Monday, July 7, 2008

2-a-Days= 8 Week Success Story Part 3

Setting up a plan that is right for you:

Evaluation:
Before even thinking about starting a 2-a-day program, you should evaluate your fitness level. If you have been sitting on the couch the past year drinking sodas and eating moon pies then starting out hardcore might just send you to the hospital and definitely never back to the gym.

How do I evaluate my fitness level?
The best way I can think of is to go to a gym and determine your one rep maxes and endurance levels. A one-rep max is the maximum amount of weight you can lift for one rep for any lift. After that, determine your endurance levels by choosing a weight you can do 10 times without going into cardiac arrest--- j/k (without overstraining).

Knowing these should give you a ballpark estimate for how to set up rep schemes and what weight to use.

Starting Out:
Like I mentioned in one of my earlier posts, take baby steps. Set realistic goals, take before photos, and determine the duration of your 2-a-days ( I recommend between 8-12 weeks to really see improvement.) If you are not a fitness buff, hit the gym slow. Maybe do two main exercises/per body part with lighter weight until your muscles adapt to the training. [If you haven't been training don't think that you can initially Superman it in the gym--- you will be extremely sore if you do. Muscle soreness isn't a good excuse to call in for work!]

Start out with two- 35 minute workouts and gradually increase exercises until your workouts are about 1 hour to 1 hour 15 mins. Never exceed these times.

Accepting Setbacks:
Let's face it--- some days you will be tired, sick, or busy and won't be able to do a two-a-day. This is completely fine. Either make it up on another day or squeeze it in with another lift day-- just don't ever work the same muscle groups on consecutive days. Recognize when your body is telling you to rest and do so--- lack of energy, no-desire to go to the gym, extreme continuous muscle soreness.

Personalization:
Before starting two-a-days, look at your schedule to see if you can even fulfill the time demands. --Once in the morning before work, once in the afternoon after work.

Decide how much time you actually have to give-- One hour (2 x 30 mins); Two hours (2 x 1 hour).

Decide how many days per week is actually possible to lift--- (strive for at least 4, but 3 can be achievable if modified).

The key to 2-a-days is to plan ahead and stick to a REALISTIC SCHEDULE!! Don't plan for 6 days, 1.5 hour workouts if you know you can't achieve it. You will set yourself up for failure and quit the plan.

Try to hit each muscle group at least 2 times per week --- 3 for serious lifters.

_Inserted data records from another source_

(** The number of states of the table of a grammar. *)
Fixpoint states (g : Grammar) : nat :=
  match g with
  | Keyword _ => 3
  | Variable_ _ => 4
  | Star inner => states inner + 2
  | Plus inner => states inner + 1
  | Optional inner => states inner + 2
  | Group args alts =>
      let sequence := fun (l : list Grammar) =>
        match l with
        | [] => 1
        | _ :: _ => list_sum (map states l)
        end in
      match args with
      | _ :: _ => list_sum (map states args)
      | [] =>
          match alts with
          | [] => 1
          | [alt] => sequence alt
          | _ :: _ :: _ => 2 + list_sum (map sequence alts)
          end
      end
  end.

(** The tokens of a stack in order: a plain token is itself, a [Parsed]
    record stands for the tokens it has claimed. *)
Fixpoint flatten (stack : list Entry) : list Key :=
  match stack with
  | [] => []
  | Plain token :: stack' => token :: flatten stack'
  | Parsed _ claimed :: stack' => map Word claimed ++ flatten stack'
  end.

(** Every index a state refers to is an index of the table. *)
Definition in_range (n : nat) (d : nat -> bool) (i : nat) (s : State) : Prop :=
  (forall j, In j (eps_list s) -> j < n)
  /\ (forall key q, In (key, q) (edges s) -> q < n).


(** The tables of a keyword and of the three quantifiers on a keyword. *)
Definition keyword_table (k : string) : Table :=
  [ mkState None None [(Word k, 1)];
    mkState None (Some [2]) [];
    mkState (Some (Keyword k)) None [] ].

Definition star_keyword_table (k : string) : Table :=
  [ mkState None (Some [1; 4]) [];
    mkState None None [(Word k, 2)];
    mkState None (Some [3]) [];
    mkState (Some (Keyword k)) (Some [0; 4]) [];
    empty_state ].

Definition plus_keyword_table (k : string) : Table :=
  [ mkState None None [(Word k, 1)];
    mkState None (Some [2]) [];
    mkState (Some (Keyword k)) (Some [0; 3]) [];
    empty_state ].

Definition optional_keyword_table (k : string) : Table :=
  [ mkState None (Some [1; 4]) [];
    mkState None None [(Word k, 2)];
    mkState None (Some [3]) [];
    mkState (Some (Keyword k)) (Some [4]) [];
    empty_state ].

(** Every token is the keyword. *)
Definition all_equal (k : string) (tokens : list string) : bool :=
  forallb (fun w => (w =? k)%string) tokens.

(** * Properties *)

(** ** The tokenizer *)

Lemma append_last_snoc (toks : list (list ascii)) (w : list ascii) (c : ascii) :
  append_last (toks ++ [w]) c = Ret (toks ++ [w ++ [c]]).
Proof.
  induction toks as [|t toks IH]; simpl; [reflexivity|].
  rewrite IH. destruct toks; reflexivity.
Qed.

Lemma split_loop_app (s1 s2 : string) : forall st,
  split_loop st (s1 ++ s2)%string = (st' <- split_loop st s1 ;; split_loop st' s2).
Proof.
  induction s1 as [|c s1 IH]; intros st; simpl; [reflexivity|].
  destruct (split_step st c) as [st'|e]; simpl; [apply IH | reflexivity].
Qed.

(** Inside a quoted span every character but the opening quote is kept. *)
Lemma split_loop_quoted (q : ascii) (it : bool) (p : string) :
  forall toks w,
  string_forallb (fun c => negb (c =? q)%char) p = true ->
  split_loop (mkScanner (Some q) it (toks ++ [w])) p
  = Ret (mkScanner (Some q) it (toks ++ [w ++ list_ascii_of_string p])).
Proof.
  induction p as [|c p IH]; intros toks w H; simpl in *.
  - now rewrite app_nil_r.
  - apply andb_prop in H as [Hc Hp].
    unfold split_step; simpl.
    apply negb_true_iff in Hc. rewrite Hc, append_last_snoc. simpl.
    rewrite IH by assumption. now rewrite <- app_assoc.
Qed.

(** Inside an unquoted token every plain character extends the token. *)
Lemma split_loop_word (s : string) :
  forall toks w,
  string_forallb is_plain s = true ->
  split_loop (mkScanner None true (toks ++ [w])) s
  = Ret (mkScanner None true (toks ++ [w ++ list_ascii_of_string s])).
Proof.
  induction s as [|c s IH]; intros toks w H; simpl in *.
  - now rewrite app_nil_r.
  - apply andb_prop in H as [Hc Hs].
    unfold is_plain in Hc. apply andb_prop in Hc as [Hsp Hqu].
    apply negb_true_iff in Hsp, Hqu.
    unfold split_step; simpl. rewrite Hqu, Hsp, append_last_snoc. simpl.
    rewrite IH by assumption. now rewrite <- app_assoc.
Qed.

(** A plain string read from outside any token becomes one new token. *)
Lemma split_loop_new_word (c : ascii) (s : string) (toks : list (list ascii)) :
  string_forallb is_plain (String c s) = true ->
  split_loop (mkScanner None false toks) (String c s)
  = Ret (mkScanner None true (toks ++ [list_ascii_of_string (String c s)])).
Proof.
  intros H. simpl in H. apply andb_prop in H as [Hc Hs].
  pose proof Hc as Hc'. unfold is_plain in Hc'. apply andb_prop in Hc' as [Hsp Hqu].
  apply negb_true_iff in Hsp, Hqu.
  cbn [split_loop]. unfold split_step; simpl. rewrite Hqu, Hsp. simpl.
  now rewrite split_loop_word.
Qed.

(** A quoted span read from outside any token becomes one new token,
    closed or not. *)
Lemma split_loop_open_quote (q : ascii) (p : string) (toks : list (list ascii)) :
  is_quote q = true ->
  string_forallb (fun c => negb (c =? q)%char) p = true ->
  split_loop (mkScanner None false toks) (String q p)
  = Ret (mkScanner (Some q) false (toks ++ [list_ascii_of_string p])).
Proof.
  intros Hq Hp. cbn [split_loop]. unfold split_step; simpl. rewrite Hq. simpl.
  now rewrite split_loop_quoted.
Qed.

Lemma split_step_close (q : ascii) (it : bool) (toks : list (list ascii)) :
  split_step (mkScanner (Some q) it toks) q = Ret (mkScanner None it toks).
Proof. unfold split_step; simpl. now rewrite Ascii.eqb_refl. Qed.

Lemma split_loop_cons (st : scanner) (c : ascii) (s : string) :
  split_loop st (String c s) = (st' <- split_step st c ;; split_loop st' s).
Proof. reflexivity. Qed.

Lemma split_step_space (c : ascii) (it : bool) (toks : list (list ascii)) :
  is_space c = true ->
  split_step (mkScanner None it toks) c = Ret (mkScanner None false toks).
Proof.
  intros Hc. unfold split_step; simpl.
  assert (Hcq : is_quote c = false).
  { unfold is_space, is_quote in *.
    repeat (apply orb_prop in Hc as [Hc|Hc]);
      apply Ascii.eqb_eq in Hc; subst c; reflexivity. }
  now rewrite Hcq, Hc.
Qed.

(** C7.  The tokenizer on the two documented examples, and in general: a
    quoted span without its own quote character, closed or left open at
    the end of the string, is one token equal to the span, whitespace
    included and quotes removed; outside quotes a whitespace character
    separates two tokens. *)
Theorem split_args_respects_quotes (q c : ascii) (p w1 w2 : string)
    (Hq : is_quote q = true)
    (Hp : string_forallb (fun x => negb (x =? q)%char) p = true)
    (Hc : is_space c = true)
    (Hw1 : w1 <> EmptyString) (Hw2 : w2 <> EmptyString)
    (Hp1 : string_forallb is_plain w1 = true)
    (Hp2 : string_forallb is_plain w2 = true) :
  split_args ("equip " ++ String dquote ("epic sword" ++ String dquote EmptyString))
    = Ret ["equip"; "epic sword"]
  /\ split_args ("say " ++ String dquote "oh no...    don't go!")
    = Ret ["say"; "oh no...    don't go!"]
  /\ split_args (String q (p ++ String q EmptyString)) = Ret [p]
  /\ split_args (String q p) = Ret [p]
  /\ split_args (w1 ++ String c w2) = Ret [w1; w2].
Proof.
  split; [reflexivity|]. split; [reflexivity|].
  unfold split_args. repeat split.
  - change (String q (p ++ String q EmptyString))%string
      with (String q p ++ String q EmptyString)%string.
    rewrite split_loop_app, split_loop_open_quote by assumption.
    cbn [bind split_loop]. rewrite split_step_close. simpl.
    now rewrite string_of_list_ascii_of_string.
  - rewrite split_loop_open_quote by assumption. simpl.
    now rewrite string_of_list_ascii_of_string.
  - destruct w1 as [|c1 w1]; [contradiction|].
    destruct w2 as [|c2 w2]; [contradiction|].
    rewrite split_loop_app, split_loop_new_word by assumption.
    cbn [bind]. rewrite split_loop_cons, split_step_space by assumption.
    cbn [bind].
    rewrite split_loop_new_word by assumption. cbn [bind tokens map app].
    now rewrite !string_of_list_ascii_of_string.
Qed.

Lemma split_args_respects_quotes_witness :
  split_args ("equip " ++ String dquote ("epic sword" ++ String dquote EmptyString))
    = Ret ["equip"; "epic sword"]
  /\ split_args ("say " ++ String dquote "oh no...    don't go!")
    = Ret ["say"; "oh no...    don't go!"]
  /\ split_args (String squote ("a  b" ++ String squote EmptyString)) = Ret ["a  b"]
  /\ split_args (String squote "a  b") = Ret ["a  b"]
  /\ split_args ("go" ++ String "009"%char "north") = Ret ["go"; "north"].
Proof.
  apply (split_args_respects_quotes squote "009"%char "a  b" "go" "north");
    try reflexivity; discriminate.
Defined.

(** C10.  Closing a quoted span leaves the scanner outside any token: the
    characters [s] that follow the closing quote, none of them whitespace
    or a quote, form a token of their own after the token [p] of the
    span. *)
Theorem split_args_after_closing_quote (q : ascii) (p s : string)
    (Hq : is_quote q = true)
    (Hp : string_forallb (fun x => negb (x =? q)%char) p = true)
    (Hs : s <> EmptyString)
    (Hplain : string_forallb is_plain s = true) :
  split_args (String q (p ++ String q s)) = Ret [p; s].
Proof.
  unfold split_args.
  change (String q (p ++ String q s))%string with (String q p ++ String q s)%string.
  rewrite split_loop_app, split_loop_open_quote by assumption.
  cbn [bind split_loop]. rewrite split_step_close. cbn [bind].
  destruct s as [|c s]; [contradiction|].
  rewrite split_loop_new_word by assumption. cbn [bind tokens map app].
  now rewrite !string_of_list_ascii_of_string.
Qed.

Lemma split_args_after_closing_quote_witness :
  split_args (String dquote ("ab" ++ String dquote "cd")) = Ret ["ab"; "cd"].
Proof.
  apply (split_args_after_closing_quote dquote "ab" "cd"); try reflexivity; discriminate.
Defined.

(** ** The grammar reader *)

Lemma quantifier_char_cases (c : ascii) :
  is_quantifier_char c = true -> c = "?"%char \/ c = "*"%char \/ c = "+"%char.
Proof.
  unfold is_quantifier_char. intros H.
  repeat (apply orb_prop in H as [H|H]); apply Ascii.eqb_eq in H; auto.
Qed.

Lemma quantify_last_empty (self : GroupObj.t) (Q : Grammar -> Grammar) :
  GroupObj.args self = [] ->
  GroupObj.quantify_last self Q = Raise (ValueError ExpectedPredicate).
Proof. intros H. unfold GroupObj.quantify_last. now rewrite H. Qed.

Lemma quantify_last_twice (self : GroupObj.t) (Q : Grammar -> Grammar)
    (front : list Grammar) (lastg : Grammar) :
  GroupObj.args self = front ++ [lastg] -> is_quantified lastg = true ->
  GroupObj.quantify_last self Q = Raise (ValueError AlreadyQuantified).
Proof.
  intros H Hq. unfold GroupObj.quantify_last.
  rewrite H, rev_unit. now rewrite Hq.
Qed.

Look back at my earlier 2-a-day post to see how I separated the muscle groups.


Performing:

Strive to get in and out of the gym as fast as possible. Which means work fast and efficient. Don't waste time talking about pointless things. Put on your ipod and stick to the plan. This will become habit and build up your endurance the faster you move from lift to lift. Try supersetting lifts. For example-- 1 set of bench press with 1 set of push-ups, etc.

Motivation:
8-12 weeks is a long time to be hitting the gym twice a day. Reward yourself with days off, take pictures and compare them with the before pics. Hang a picture of what you want your body to be at the end and look at it everyday or pin-up a picture of what you were--- to see how far you have come and where you don't want to go back to. There are many ways to motivate-- just be sure to do so or you will become tired and quit the plan.

Closing Thoughts:
Remember, 2-a-days are not for everyone. They take discipline, desire, and motivation to make it through. Everyone will achieve gains differently, but the main part to take away is that you will achieve what you are willing to work to achieve. Be smart, train smart, and REMEMBER to eat a healthy nutritious diet.... otherwise you won't maximize your results. Do keep in mind that you are working out more and will require more calories for energy. Just don't overdo it!